The interplay of recombination landscape, a transposable element and population history in European populations of Chironomus riparius

Genome resolution is often constrained for non-model species. This can be challenging for population genomic studies as estimations are highly dependent on the quality of the reference genome. This is the case for population history inferences where accuracy relies on the correct detection of single-nucleotide polymorphisms (SNPs) and accurate recombination rates. Here, we utilize a novel long-read genome assembly of Chironomus riparius with high resolution at a chromosome-scale and reanalyse Illumina resequencing data of five European populations. With the model MSMC2, new population demographies were inferred and compared to an older study based on a fragmented genome. Assembly contiguity and completeness led to an increase in accuracy of past demography, suggesting the onset of divergence of an ancestral population between late Pleistocene and early Holocene. These estimates are additionally supported by paleotemperature data, which reveal significant climate shifts in Central Europe during these times. Recombination severely influences population history estimates.

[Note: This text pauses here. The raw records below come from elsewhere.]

(** * Post-processing scripts for VASP output: a shallow embedding

    The repository is a set of independent Python scripts.  This file embeds
    the parts that carry logic of their own:

    - [Dirac.read_klabels] and the band selection and windowing of
      [Dirac.analyze_dirac_cone] (BAND/Dirac.py, repeated in BAND/Function.py);
    - [Encut.extract_energy_from_outcar] and [Encut.analyze_encut_convergence]
      (Optimization_ENCUT/ENCUT_TEST.py);
    - the convergence scan of [Kpoints.plot_kpoints_convergence]
      (Optimization_KPOINTS/KPOINTS_TEST.py);
    - [Dos.extract_fermi_energy], the column selection of the projected
      density of states and the lines of the tables (DOS/DOS.py);
    - the helpers of the k-point sweep, [KpointsFiles.extract_energy_from_outcar]
      and [KpointsFiles.get_kpoints_from_folder];
    - [WorkFunction.calculate_work_function] (BAND/Function.py);
    - [BandOrbits.read_klabels] and the selection of
      [analyze_dirac_cone_contributions] (BAND/BAND_Orbits.py), and the
      reading of the labels in BAND/BAND.py;
    - [OrbitBand.parse_band_data] (BAND/Orbit_Band.py).

    Python values are modelled as follows.  A [float] is a binary64 number:
    Rocq's primitive [float], with its NaN and infinities.  A [str] is a list
    of characters, a character being a code point below 256.  An exception is
    a value of [exn], and printing appends a message to a log: a computation
    of type [py M A] is the list of messages printed so far together with
    either a result or the exception that ended it.  Calls into matplotlib
    only draw, and are left out.

    The modules of the first part hold the embedding, one module for each
    script after those for Python and numpy.  The second part proves
    properties of the embedding, the section after it states the claims of
    the specification about it, and the last part proves further properties
    of the scripts. *)

From Stdlib Require Import ZArith Floats Ascii String List Lia.
From stdpp Require Import gmap list sorting.

Set Warnings "-inexact-float".
Local Open Scope Z_scope.

(** ** Exceptions and printing *)

Module Py.

Inductive exn : Type :=
| ValueError
| IndexError
| TypeError.

Inductive res (A : Type) : Type :=
| Ok (a : A)
| Raise (e : exn).
Arguments Ok {A} a.
Arguments Raise {A} e.

(** A computation that prints messages of type [M]. *)
Definition py (M A : Type) : Type := list M * res A.

Definition ret {M A} (a : A) : py M A := ([], Ok a).
Definition raise {M A} (e : exn) : py M A := ([], Raise e).
Definition print {M} (m : M) : py M unit := ([m], Ok tt).

Definition bind {M A B} (c : py M A) (k : A -> py M B) : py M B :=
  match c with
  | (out, Ok a) => let (out', r) := k a in (out ++ out', r)
  | (out, Raise e) => (out, Raise e)
  end.

(** [try: c except: h]. *)
Definition try_except {M A} (c : py M A) (h : exn -> py M A) : py M A :=
  match c with
  | (out, Raise e) => let (out', r) := h e in (out ++ out', r)
  | _ => c
  end.

(** An operation that prints nothing. *)
Definition lift {M A} (r : res A) : py M A := ([], r).

Definition printed {M A} (c : py M A) : list M := fst c.
Definition outcome {M A} (c : py M A) : res A := snd c.

Definition returns {M A} (c : py M A) : Prop := exists a, outcome c = Ok a.

End Py.

Import Py.

(** stdpp's notations [x ← c; k] and [c;; k] sequence such computations. *)
#[global] Instance py_ret {M} : MRet (py M) := fun A a => ret a.
#[global] Instance py_bind {M} : MBind (py M) := fun A B k c => bind c k.
#[global] Instance res_ret : MRet res := fun A a => Ok a.
#[global] Instance res_bind : MBind res :=
  fun A B k r => match r with Ok a => k a | Raise e => Raise e end.

(** ** Strings *)

Module PyStr.

Definition str : Type := list ascii.

(** A string literal. *)
Definition s (x : string) : str := list_ascii_of_string x.

Definition code (c : ascii) : N := N_of_ascii c.

Definition in_range (lo hi : N) (c : ascii) : bool :=
  ((lo <=? code c) && (code c <=? hi))%N.

(** [str.isspace] on one character: TAB to CR, FS to US and the blank, NEL and
    the no-break space. *)
Definition isspace (c : ascii) : bool :=
  in_range 9 13 c || in_range 28 32 c || (code c =? 133)%N || (code c =? 160)%N.

Definition isdigit (c : ascii) : bool := in_range 48 57 c.

Definition backslash : ascii := ascii_of_N 92.

Fixpoint lstrip (x : str) : str :=
  match x with
  | c :: x' => if isspace c then lstrip x' else x
  | [] => []
  end.

Definition rstrip (x : str) : str := rev (lstrip (rev x)).

(** [x.strip()] *)
Definition strip (x : str) : str := rstrip (lstrip x).

(** [x.split()]: the maximal runs of characters that are not white space.
    [cur] is the run being read, last character first. *)
Fixpoint split_go (cur : str) (x : str) : list str :=
  match x with
  | [] => match cur with [] => [] | _ => [rev cur] end
  | c :: x' =>
      if isspace c
      then match cur with [] => split_go [] x' | _ => rev cur :: split_go [] x' end
      else split_go (c :: cur) x'
  end.

Definition split (x : str) : list str := split_go [] x.

Fixpoint startswith (p x : str) : bool :=
  match p, x with
  | [], _ => true
  | a :: p', b :: x' => Ascii.eqb a b && startswith p' x'
  | _ :: _, [] => false
  end.

(** [p in x] *)
Fixpoint contains (p x : str) : bool :=
  startswith p x || match x with [] => false | _ :: x' => contains p x' end.

(** [x.replace(old, new)] for a pattern [old] of one character. *)
Fixpoint replace (old : ascii) (new : str) (x : str) : str :=
  match x with
  | [] => []
  | c :: x' => if Ascii.eqb c old then new ++ replace old new x' else c :: replace old new x'
  end.

(** [x.lower()]: the capital letters of ASCII and of Latin-1. *)
Definition lower_char (c : ascii) : ascii :=
  if in_range 65 90 c || (in_range 192 222 c && negb (code c =? 215)%N)
  then ascii_of_N (code c + 32) else c.

Definition lower (x : str) : str := map lower_char x.

Definition str_eqb (x y : str) : bool := bool_decide (x = y).

(** [f.readlines()] on the text of a file: every line keeps its newline; the
    text is what Python decodes, with every line ending already a newline. *)
Fixpoint readlines_go (cur : str) (x : str) : list str :=
  match x with
  | [] => match cur with [] => [] | _ => [rev cur] end
  | c :: x' =>
      if (code c =? 10)%N then rev (c :: cur) :: readlines_go [] x'
      else readlines_go (c :: cur) x'
  end.

Definition readlines (x : str) : list str := readlines_go [] x.

(** A line boundary of [str.splitlines]. *)
Definition islinebreak (c : ascii) : bool :=
  in_range 10 13 c || in_range 28 30 c || (code c =? 133)%N.

(** [x.splitlines()]: boundaries are dropped, CR LF is one boundary, and no
    empty line follows a final boundary. *)
Fixpoint splitlines_go (cur : str) (x : str) : list str :=
  match x with
  | [] => match cur with [] => [] | _ => [rev cur] end
  | c :: x' =>
      if islinebreak c then
        rev cur ::
          match x' with
          | d :: x'' =>
              if ((code c =? 13) && (code d =? 10))%N then splitlines_go [] x''
              else splitlines_go [] x'
          | [] => []
          end
      else splitlines_go (c :: cur) x'
  end.

Definition splitlines (x : str) : list str := splitlines_go [] x.

End PyStr.

Import PyStr.

(** ** Sequences *)

Module PySeq.

(** [l[i]] for a Python index, negative ones counting from the end. *)
Definition index {A} (l : list A) (i : Z) : res A :=
  let n := Z.of_nat (length l) in
  let j := if i <? 0 then n + i else i in
  if (0 <=? j) && (j <? n)
  then match l !! Z.to_nat j with Some a => Ok a | None => Raise IndexError end
  else Raise IndexError.

(** [l[lo:hi]] for Python indices: a negative bound counts from the end, and
    both are clipped to the list. *)
Definition clip_bound (n i : Z) : Z :=
  let j := if i <? 0 then n + i else i in Z.max 0 (Z.min n j).

Definition slice {A} (l : list A) (lo hi : Z) : list A :=
  let n := Z.of_nat (length l) in
  let a := clip_bound n lo in
  let b := clip_bound n hi in
  take (Z.to_nat (b - a)) (drop (Z.to_nat a) l).

End PySeq.

Import PySeq.

(** ** Floating-point numbers *)

Module PyFloat.

Local Open Scope float_scope.

Definition isnan (x : float) : bool := negb (x =? x).

(** [math.isfinite(x)]: neither a NaN nor an infinity. *)
Definition is_finite (x : float) : bool :=
  match Prim2SF x with S754_zero _ | S754_finite _ _ _ => true | _ => false end.

(** The order of numpy's sorts on floats, [a < b || (b != b && a == a)]:
    NaN comes after every number. *)
Definition np_lt (a b : float) : bool := (a <? b) || (negb (b =? b) && (a =? a)).

(** The value [(-1)^neg * m * 10^e] rounded to the nearest binary64 number,
    ties to even, as [float] does for a decimal numeral.  A negative power of
    ten divides: the quotient is taken with 64 bits or more, and a nonzero
    remainder is kept as one more bit below it. *)
Definition of_decimal (neg : bool) (m : Z) (e : Z) : float :=
  if (m =? 0)%Z then (if neg then -0 else 0)
  else if (0 <=? e)%Z
  then SF2Prim (binary_normalize prec emax (cond_Zopp neg (m * 10 ^ e)) 0 neg)
  else
    let d := (10 ^ (- e))%Z in
    let k := Z.max 0 (64 + Z.log2 d - Z.log2 m)%Z in
    let n := (m * 2 ^ k)%Z in
    let q := (n / d)%Z in
    let sticky := if (n mod d =? 0)%Z then 0%Z else 1%Z in
    SF2Prim (binary_normalize prec emax (cond_Zopp neg (2 * q + sticky)) (- k - 1) neg).

Definition digit_value (c : ascii) : Z := Z.of_N (code c) - 48.

Definition digits_value (ds : str) : Z :=
  fold_left (fun acc c => (10 * acc + digit_value c)%Z) ds 0%Z.

(** The longest prefix of digits, and what follows it. *)
Fixpoint span_digits (x : str) : str * str :=
  match x with
  | c :: x' =>
      if isdigit c then let (ds, rest) := span_digits x' in (c :: ds, rest)
      else ([], x)
  | [] => ([], [])
  end.

(** An underscore of a numeral stands between two digits; they are dropped.
    [prev] is the character before [x]. *)
Fixpoint drop_underscores (prev : option ascii) (x : str) : option str :=
  let after_digit := match prev with Some p => isdigit p | None => false end in
  let after_underscore :=
    match prev with Some p => Ascii.eqb p "_" | None => false end in
  match x with
  | [] => if after_underscore then None else Some []
  | c :: x' =>
      if Ascii.eqb c "_" then
        if after_digit then drop_underscores (Some c) x' else None
      else if after_underscore && negb (isdigit c) then None
      else option_map (cons c) (drop_underscores (Some c) x')
  end.

(** An optional sign: whether it is a minus, and what follows it. *)
Definition take_sign (x : str) : bool * str :=
  match x with
  | c :: x' =>
      if Ascii.eqb c "-" then (true, x')
      else if Ascii.eqb c "+" then (false, x')
      else (false, x)
  | [] => (false, [])
  end.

With the new reference genome, it was possible to resolve the recombination landscape on the genome-wide scale across different populations using the tool iSMC. Recombination and the dispersal of transposable elements (TEs) in the genome are suspected to influence each other. One TE, known as Cla -element, is suspected to be involved in the divergence of the different C. riparius populations. As it seems to be highly dynamic in the genome, its potential impact on the recombination landscape was explored. No global pattern could be detected which demonstrated a higher resistance of the recombination landscape to the impact of repetitive elements on genome integrity.